My research stems from a long-standing question about the educational contexts in which I work as a literature teacher in lower secondary school. Over time, my teaching experience has led me to explore the border areas of school, such as support and inclusion: places where relational dynamics, the issue of control, and the management of uncertainty emerge with particular intensity.
From these premises, an anthropological curiosity took shape about what happens when new actors enter the educational ecosystem. Specifically, the encounter between humans and artificial agents, such as robots, raised a series of questions about the processes of acceptance and rejection: what meanings are attributed to these mechanical agents? How are they interpreted when they enter complex human contexts, dense with expectations and established practices? My focus thus shifted from technology itself to the processes of meaning attribution that guide its use. It is in this intertwining of culture and beliefs that I encountered the field of Human–Robot Interaction (HRI).
In a systematic comparison with the literature on the acceptance of social robots, a recurring tension emerged: on the one hand, solid psychological models; on the other, a conception of culture often reduced to a simple national variable, treated as a static background rather than as an orientation capable of influencing individual beliefs. My doctoral research in Education in Contemporary Society aims to bridge this gap.
The project studies how certain cultural orientations, primarily the relationship with uncertainty (Uncertainty Avoidance), influence the perception of social robots. The goal is not to add a technical variable to existing models, but to rethink culture as an active dimension: the hypothesis is that it influences the way individuals construct a sense of competence in interaction, evaluate the reliability of the robot, and ultimately develop the intention to use it.

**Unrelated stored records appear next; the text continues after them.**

(** A batch of changes to the ledger. *)
Definition change_ledger (ops : list (LedgerState.StateBatchOp * Uint256 * list Z)) (r : ledger_ref) : outcome ViewError ledger_ref :=
  match w_ledgers (ref_world r) !! ref_index r with
  | None => Panic
  | Some self =>
      let '(res, self, next, h) := apply_state_batch self ops (w_next (ref_world r)) (w_heap (ref_world r)) in
      _ <- map_err (fun _ => Mutation) res;;
      Ok (mkRef (mkWorld h next (<[ref_index r := self]> (w_ledgers (ref_world r)))) (ref_index r))
  end.

Definition destroy_in (fee : Z) (r : ledger_ref) : outcome ViewError ledger_ref :=
  match w_ledgers (ref_world r) !! ref_index r with
  | None => Panic
  | Some self =>
      self <- destroy_drops fee self;;
      Ok (mkRef (mkWorld (w_heap (ref_world r)) (w_next (ref_world r)) (<[ref_index r := self]> (w_ledgers (ref_world r)))) (ref_index r))
  end.

#[export] Instance Ledger_raw : RawView (Payload := Payload) ledger_ref := {
  rw_erase sle := change_ledger [(Delete, key_bytes (sle_key sle), [])];
  rw_insert sle := change_ledger [(Insert, key_bytes (sle_key sle), get_serializer sle)];
  rw_replace sle := change_ledger [(Update, key_bytes (sle_key sle), get_serializer sle)];
  rw_destroy_xrp := destroy_in
}.

(** The batch that the ledger has in place of one operation after the other. *)
Definition batch_of (op : Views.StateBatchOp) (sle : Sle) : LedgerState.StateBatchOp * Uint256 * list Z :=
  (match op with BatchInsert => Insert | BatchUpdate => Update | BatchDelete => Delete end, key_bytes (sle_key sle), get_serializer sle).

Definition ledger_apply_sle_batch (ops : list (Views.StateBatchOp * Sle)) : ledger_ref -> outcome ViewError ledger_ref :=
  change_ledger ((fun op => batch_of op.1 op.2) <$> ops).

End Ledger.

(** ** What the reads answer *)

Section Reads.
Context `{Sha512} (store : ghost).

(** The items beyond a key, in order, and the map. *)
Lemma leaves_map t m x : stands_for AccountState t m -> x ∈ leaves t <-> exists it, x = (AccountState, it) /\ m !! item_key it = Some it.
Proof.
  intros [(kids & Ht & Hs & _) Hct]. pose proof (contents_lookup [] t (ckey x) x Hs) as Hl. rewrite Hct, lookup_fmap in Hl. split.
  - intros Hx. apply proj2 in Hl. specialize (Hl (conj Hx eq_refl)). destruct (m !! ckey x) as [it|] eqn:Hm; [|discriminate]. injection Hl as <-. exists it. auto.
  - intros (it & -> & Hm). apply Hl. unfold ckey. cbn [snd]. now rewrite Hm.
Qed.

Lemma map_keys t m b : stands_for AccountState t m -> is_Some (m !! b) -> is_key b /\ exists it, m !! b = Some it /\ item_key it = b.
Proof.
  intros [(kids & Ht & Hs & _) Hct] [it Hit]. assert (contents t !! b = Some (AccountState, it)) as Hc by now rewrite Hct, lookup_fmap, Hit.
  apply (contents_lookup [] t b _ Hs) in Hc as [Hx Hk]. split; [|exists it; auto]. rewrite <- Hk. now apply (shaped_keys [] t).
Qed.

Lemma succ_key_spec next h L v key last : 1 <= next -> ledger_good store next h L v -> is_key key -> (forall l, last = Some l -> is_key l) ->
  exists r h', succ_key L key last h = (Ok r, h') /\ stable store next h h' /\
  match r with
  | Some b => is_Some (v_map v !! b) /\ be_value key < be_value b /\ (forall l, last = Some l -> be_value b < be_value l) /\
      forall b', is_Some (v_map v !! b') -> be_value key < be_value b' -> be_value b <= be_value b'
  | None => forall b, is_Some (v_map v !! b) -> be_value key < be_value b -> exists l, last = Some l /\ be_value l <= be_value b
  end.
Proof.
  intros Hn [(t & Ht & Hst & _) _ Hr Hfe _ _ _ _ _ _] Hkey Hlast. rewrite Hr in Ht. pose proof (proj1 Hst) as Hroot. pose proof Hroot as (kids & Heq & Hs & _).
  destruct (bound_spec store next Hn _ _ Hfe t Hroot key Hkey true _ h Ht) as (r & h' & Hrun & Hkeep & Ha). fold (upper_bound (backed (state_map L)) (fetch_fn L) (sync_root (state_map L)) key) in Hrun.
  unfold succ_key. run Hrun. cbn [items] in Ha. set (l := filter _ (leaves t)) in Ha.
  assert (forall b, is_Some (v_map v !! b) -> be_value key < be_value b -> exists x, x ∈ l /\ ckey x = b) as Hall.
  { intros b Hb Hlt. destruct (map_keys t _ b Hst Hb) as (Kb & it & Hit & <-). exists (AccountState, it). split; [|reflexivity]. apply list_elem_of_filter. split; [cbn; rewrite ltb_value by auto; now apply Z.ltb_lt|]. apply (leaves_map t _ _ Hst). eauto. }
  assert (StronglySorted key_lt l) as Hsort by (apply StronglySorted_filter, (shaped_sorted []), Hs).
  assert (forall x, x ∈ l -> x ∈ leaves t /\ key_ltb key (ckey x) = true) as Hin by (intros x Hx; apply list_elem_of_filter in Hx; tauto).
  destruct l as [|x l]; cbn [answers] in Ha.
  - subst r. exists None, h'. split; [reflexivity|]. split; [now apply keeps_stable|]. intros b Hb Hlt. destruct (Hall b Hb Hlt) as (x & Hx & _). inversion Hx.
  - destruct Ha as (leaf & -> & Hfl). destruct (frozen_read store next h' leaf _ Hfl) as (n & Hnl & _ & Hpk). run (read_ok (E := TraversalError) leaf h' n Hnl). rewrite Hpk. destruct (Hin x ltac:(left)) as [Hx Hgt].
    pose proof Hx as (it & -> & Hit)%(leaves_map t _ _ Hst). cbn [snd]. unfold ckey in Hgt. cbn [snd] in Hgt. destruct (map_keys t _ (item_key it) Hst ltac:(eauto)) as (Kit & _). rewrite ltb_value in Hgt by auto. apply Z.ltb_lt in Hgt.
    apply StronglySorted_inv in Hsort as [_ Hmin]. rewrite Forall_forall in Hmin.
    assert (forall b', is_Some (v_map v !! b') -> be_value key < be_value b' -> be_value (item_key it) <= be_value b') as Hleast.
    { intros b' Hb' Hlt. destruct (Hall b' Hb' Hlt) as (y & Hy & <-). apply elem_of_cons in Hy as [->|Hy]; [reflexivity|]. specialize (Hmin y Hy). unfold key_lt in Hmin.
      rewrite ltb_value in Hmin; [apply Z.ltb_lt in Hmin; unfold ckey in Hmin at 1; cbn [snd] in Hmin; lia|exact Kit|]. apply (shaped_keys [] t y Hs). apply Hin. now right. }
    pose proof (keeps_stable store next h h' Hn Hkeep) as Hstab. destruct last as [lst|]; [rewrite ltb_value by auto; destruct (Z.ltb_spec (be_value (item_key it)) (be_value lst)) as [Hlt|Hge]|]; cbn [negb].
    + exists (Some (item_key it)), h'. split; [reflexivity|]. split; [exact Hstab|]. split; [eauto|]. split; [exact Hgt|]. split; [intros ? [= <-]; exact Hlt|exact Hleast].
    + exists None, h'. split; [reflexivity|]. split; [exact Hstab|]. intros b Hb Hlt. exists lst. split; [reflexivity|]. specialize (Hleast b Hb Hlt). lia.
    + exists (Some (item_key it)), h'. split; [reflexivity|]. split; [exact Hstab|]. split; [eauto|]. split; [exact Hgt|]. split; [discriminate|exact Hleast].
Qed.

End Reads.

(** ** The ledger keeps the promises of a view *)

Section View.
Context `{Sha512} {Payload : Type} `{!EntryCodec Payload} (store : ghost) (known : SHAMapItem -> Prop) (Hknown : distinct AccountState known).
Abbreviation Sle := (STLedgerEntry Payload).
Abbreviation State := (gmap Z Sle).

Definition item_of (s : Sle) : SHAMapItem := mkItem (key_bytes (sle_key s)) (get_serializer s).

(** The entries a ledger can hold: not under the key zero, which is never read, of a size
    that a leaf can have, and read back as they were. *)
Definition storable_entry (s : Sle) : Prop :=
  concrete (sle_type s) = true /\ 0 < sle_key s < 2 ^ 256 /\
  (MIN_SHAMAP_ITEM_BYTES <= length (get_serializer s))%nat /\ Z.of_nat (length (get_serializer s)) <= 16 * 1024 * 1024 /\
  try_from_serial_iter (get_serializer s) (sle_key s) = Some (s, []) /\ known (item_of s).

#[local] Instance ledger_rule : EntryRule Payload.
Proof. refine {| admissible := storable_entry |}; intros s (Hc & Hk & _); [exact Hc|]. unfold is_uint256. lia. Defined.

(** The state map has the serialised form of every entry, under the bytes of its key. *)
Record encodes (st : state) (m : State) : Prop := {
  enc_entry : forall k s, m !! k = Some s -> entry_ok k s;
  enc_to : forall k s, m !! k = Some s -> st !! key_bytes k = Some (item_of s);
  enc_from : forall b, is_key b -> is_Some (st !! b) -> is_Some (m !! be_value b)
}.

Lemma enc_key st m k : encodes st m -> is_uint256 k -> is_Some (st !! key_bytes k) <-> is_Some (m !! k).
Proof.
  intros He Hk. split; [|intros [s Hs]; erewrite enc_to by eauto; eauto]. intros Hs. rewrite <- (key_bytes_value k Hk). apply (enc_from st m He); [apply key_bytes_ok|exact Hs].
Qed.

Lemma enc_lookup st m k : encodes st m -> is_uint256 k -> st !! key_bytes k = item_of <$> m !! k.
Proof.
  intros He Hk. destruct (m !! k) as [s|] eqn:Hs; cbn; [now apply (enc_to st m He)|]. destruct (st !! key_bytes k) as [it|] eqn:Hit; [|reflexivity].
  assert (is_Some (m !! k)) as [s Hs'] by (apply (enc_key st m k He Hk); eauto). congruence.
Qed.

Lemma ask_ok {E A B} (f : Ledger -> M E A) err (g : A -> B) w i L a h : w_ledgers w !! i = Some L -> f L (w_heap w) = (Ok a, h) -> ask f err g (mkRef w i) = Ok (g a).
Proof. intros HL Hf. unfold ask. cbn [ref_world ref_index]. now rewrite HL, Hf. Qed.

Lemma read_entry_spec next h L v m k : 1 <= next -> ledger_good store next h L v -> encodes (v_map v) m -> keylet_fits m k ->
  exists h', read_entry L k h = (Ok (m !! Views.key k), h') /\ stable store next h h'.
Proof.
  intros Hn Hg He [Hk Hfit]. unfold read_entry. destruct (decide (Views.key k = 0)) as [Hz|Hz].
  - exists h. split; [|now split; [|split]]. destruct (m !! Views.key k) as [s|] eqn:Hs; [|reflexivity]. destruct (enc_entry _ m He _ s Hs) as [Hkey (_ & Hpos & _)]. lia.
  - destruct (read_good store next h L v (key_bytes (Views.key k)) Hn Hg (key_bytes_ok _)) as [_ (h' & Hrun & Hstab)]. exists h'. split; [|exact Hstab].
    run (run_lower (fun _ => Views.Traversal) _ _ _ _ Hrun). rewrite (enc_lookup _ m _ He Hk). destruct (m !! Views.key k) as [s|] eqn:Hs; cbn [fmap option_fmap option_map]; [|reflexivity].
    destruct (enc_entry _ m He _ s Hs) as [Hkey (_ & _ & _ & _ & Hrt & _)]. unfold parse_state_sle. cbn [item_of item_data]. rewrite <- Hkey at 1. rewrite Hrt. now rewrite (Hfit s eq_refl).
Qed.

The research is developed through an empirical design based on video stimuli and validated quantitative measures, aimed at observing the perception of robots in controlled and uncontrolled situations. This methodological framework is part of the model proposed by Dr. M. M. A. de Graaf (University of Utrecht), to which my work contributes by articulating the distinction between proximal control (perceived at the individual level) and distal control (referring to the cultural orientations that structure the relationship with the unknown).
This architecture draws on a network of international collaborations: the University of Amsterdam (Dr. I. I. van Driel) supports the quantitative analysis and socio-cultural framing of the data, while the Universidad de Deusto (Dr. Álex Barco Martelo) contributes to the definition of the technological and experimental aspects of the video stimuli. Finally, the pedagogical and theoretical framework is developed at the University of Milan-Bicocca, at the intersection of philosophy, pedagogy, and cultural psychology.
At the same time, my work at the CAPTED Study Center allows me to reflect on the role of robots as “cultural devices” capable of revealing latent beliefs and social tensions related to delegation and autonomy.
In short, the core of my work lies in the idea that interaction with robots is never neutral. It is a privileged place to observe how culture takes shape in deep-seated beliefs and how these beliefs guide practices and resistance. From this perspective, pedagogy does not provide recipes for the use of technologies, but rather constructs spaces for critical thinking about our coexistence with artificialn agents.